Кроме того, Кирсанова делала то, что и сегодня иногда выглядит настоящим феминистическим подвигом: боролась за права женщин на работе. Уже в статусе руководительницы балетной труппы Национального театра Нина пришла к директору Милану Предичу (с которым у нее всегда были напряженные отношения) и потребовала повысить танцовщицам зарплату. Потом балерина рассказывала, что в ответ на ее просьбу Предич ответил так: «Если ваши женщины хотят заработать несколько динаров больше, пусть прогуляются вечером рядом с отелем «Москва» или казино!». На что Нина отреагировала эмоционально: скинула на пол чернильницу со стола Предича и сказала: «Я возглавляю балет, а не публичный дом!». Из-за напряженных отношений с администрацией Кирсанова часто принимала предложения других театров, а в 1935 году и вовсе уехала руководить танцевальной труппой в Монте-Карло.

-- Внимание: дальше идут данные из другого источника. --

Lemma write_loop_ok (fuel : nat) : loop_ok fuel.
Proof.
  assert (forall i, same_meta i i) as Hrefl by (by intros i o Ho).
  induction fuel as [|fuel IH]; intros B0 new B i ind bl data Hw Hh Hd Hf Hmax; (destruct (decide (data = [])) as [->|Hne]; [|try (destruct data; cbn [length] in Hf; [done|lia])]).
  1, 2: apply yields_ret; exists new, ind, bl, 0%nat; split_and!; [done|done|cbn [replicate]; by rewrite !app_nil_r].
  assert (inode_ok i) as Hi by apply Hw. assert (length bl < 1036)%nat as Hbl by (destruct data; cbn [length] in *; [done|lia]).
  assert (block_ok (B BLOCK_BITMAP)) as Hbm by (apply (g_ok _ _ _ (wr_grows _ _ _ _ _ _ Hw)); by unfold BLOCK_BITMAP, NB).
  pose proof (grows_free_count _ _ _ (wr_grows _ _ _ _ _ _ Hw)) as Hcount. pose proof (Permutation_length (wr_new _ _ _ _ _ _ Hw)) as Hnew. rewrite length_app in Hnew.
  assert (length (indirect_of i) <= 1)%nat as Hone by (unfold indirect_of, nz; cbn [List.filter]; destruct (negb _); cbn; lia).
  assert (1 <= blocks_of (Z.of_nat (length data)))%nat as Hmore by (unfold blocks_of; destruct data; cbn [length]; [done|Z.div_mod_to_equations; lia]).
  rewrite write_loop_step by done. eapply yields_bind; [apply alloc_block_ok|]. intros r B1 [(-> & -> & Hfull)|[Hfr ->]].
  { eapply yields_mono; [by eapply back_out_ok|]. intros res B'. apply backed_out_wrote. lia. }
  pose proof Hfr as [Hr _]. pose proof (is_u32_block r Hr) as Hru. unfold FIRST_DATA in Hr. rewrite (proj2 (Z.eqb_neq r 0)) by lia.
  destruct (Z.ltb_spec (Z.of_nat (length bl)) 12) as [Hlt|Hge].
  - destruct Hh as [[_ H12]|[? _]]; [|lia]. rewrite Nat2Z.id. apply (finish_ok _ _ (r :: new)); try done.
    + apply writing_direct; try done; [lia|by apply chunk_ok].
    + intros n Hn. assert (n ∈ new) as Hin by (rewrite (wr_new _ _ _ _ _ _ Hw); apply elem_of_app; by right). pose proof (wr_grows _ _ _ _ _ _ Hw) as Hg.
      apply taken_same; [by eapply new_high|]. intros ->. by apply (fresh_not_new _ _ _ _ Hg Hfr).
    + left. rewrite length_app, i_block_blocks, i_block_set by (done || lia || by apply set_block_ok). rewrite decide_False by lia. cbn [length]. split; [lia|done].
    + apply (meta_trans _ (set_block (length bl) r i)); [apply meta_set_block; [|done]; lia|by apply meta_set_blocks, set_block_ok].
  - destruct (Z.eqb_spec (i_block 12 i) 0) as [H12|H12]; cbn [negb]; [|apply (entry_ok _ _ new); try done; lia].
    eapply yields_bind; [apply alloc_block_ok|]. intros x B2 [(-> & -> & Hfull)|[Hfx ->]].
    { eapply yields_mono; [by eapply no_indirect_ok|]. intros res B'. apply backed_out_wrote.
      pose proof (grows_free_count _ _ _ (grows_alloc _ _ _ r (wr_grows _ _ _ _ _ _ Hw) (proj1 Hfr) (proj2 Hfr))) as Hc. fold (taken r B) in Hc.
      cbn [length] in Hc. rewrite (indirect_of_zero i H12) in Hnew. cbn [length] in Hnew. lia. }
    destruct (fresh_taken _ _ _ Hbm Hfr Hfx) as [Hx Hrx]. pose proof Hx as [Hxr _]. pose proof (is_u32_block x Hxr) as Hxu. unfold FIRST_DATA in Hxr. rewrite (proj2 (Z.eqb_neq x 0)) by lia.
    pose proof (writing_indirect _ _ _ _ _ _ x (i_blocks (set_block 12 x i) + 8) Hw Hx ltac:(lia) H12) as Hw'.
    eapply yields_run; [apply runs_bwrite; [lia|apply Hw']|]. eapply yields_same; [intros n _; symmetry; by apply taken_comm|].
    assert (contents B bl = contents (bset x ind (taken x B)) bl) as ->.
    { unfold contents. f_equal. apply map_ext_in. intros n Hn%list_elem_of_In. symmetry. pose proof (wr_grows _ _ _ _ _ _ Hw) as Hg.
      assert (n ∈ new) as Hin by (rewrite (wr_new _ _ _ _ _ _ Hw); apply elem_of_app; by right).
      apply taken_same; [by eapply new_high|]. intros ->. by apply (fresh_not_new _ _ _ _ Hg Hx). }
    apply (entry_ok _ _ (x :: new)); try done; [by apply taken_fresh|lia| |].
    + rewrite i_block_blocks, i_block_set by (done || lia || by apply set_block_ok). rewrite decide_True by done. lia.
    + apply (meta_trans _ (set_block 12 x i)); [apply meta_set_block; [|done]; lia|by apply meta_set_blocks, set_block_ok].
Qed.

Lemma writing_start B i : blocks_ok B -> inode_ok i -> (forall k, (k < 13)%nat -> i_block k i = 0) -> writing B [] B i (zero (Z.to_nat BS)) [].
Proof.
  intros HB Hi Hz. constructor; [by apply grows_refl|done| |by rewrite indirect_of_zero by (apply Hz; lia)|split; [apply zero_block|by rewrite entries_zero]].
  constructor; cbn [length]; [|rewrite Hz by lia; done|lia|lia].
  unfold direct. rewrite (map_ext_in _ (fun _ => 0)) by (intros k Hk%in_seq; apply Hz; lia). done.
Qed.

Lemma write_new_blocks_ok B i data :
  blocks_ok B -> inode_ok i -> (forall k, (k < 13)%nat -> i_block k i = 0) -> Forall is_u8 data -> (length data <= 4096 * 1036)%nat ->
  yields B (write_new_blocks i data) (wrote B i data (blocks_of (Z.of_nat (length data)))).
Proof.
  intros HB Hi Hz Hd Hl. apply (write_loop_ok (length data) B [] B i (zero (Z.to_nat BS)) [] data); [by apply writing_start|left; split; [cbn; lia|apply Hz; lia]|done|done|].
  cbn [length]. lia.
Qed.
End runs.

Но с началом войны Нина не просто вернулась в Белград, но и делала все, чтобы в самые тяжелые годы Национальный театр не переставал работать. После освобождения Белграда советской армией она не уехала, как многие белые эмигранты, а стала работать медсестрой в госпитале. В 1946 году начала восстанавливать родной театр: собрала новую труппу и учеников. Хореограф Владимир Логунов говорил, что Кирсанова «учила настоящему балету, а не движениям», отрицая условности и развивая в танцорах так называемую «балетную интуицию», когда тело следует за чувствами. В течение следующих 20 лет она поставила десятки балетов в Народном театре (с новой властью он сменил название), много работала и в других городах – в том числе, в Сараеве, где делала постановки в местном театре. 

В целом, даже этого могло хватить на несколько увлекательных женских биографий ХХ века, но даже выйдя на пенсию, Нина Кирсанова не планировала останавливаться. В 1961 году она решила освоить новую профессию и поступила на археологический факультет, а в 70 лет получила степень магистра – и отправилась на раскопки по Ближнему Востоку и Италии. Но и это не все: в 1981 году бывшая балерина в возрасте 85 лет снялась в фильме «Что-то среднее» режиссера Срджана Карановича, ставшего впоследствии классикой сербского кино. Кирсанова дожила до 91 года, из которых 50 провела в Белграде и делала все, чтобы искусство здесь жило и развивалось в любые, даже самые сложные, времена. И теперь в ее честь даже названа одна из улиц города.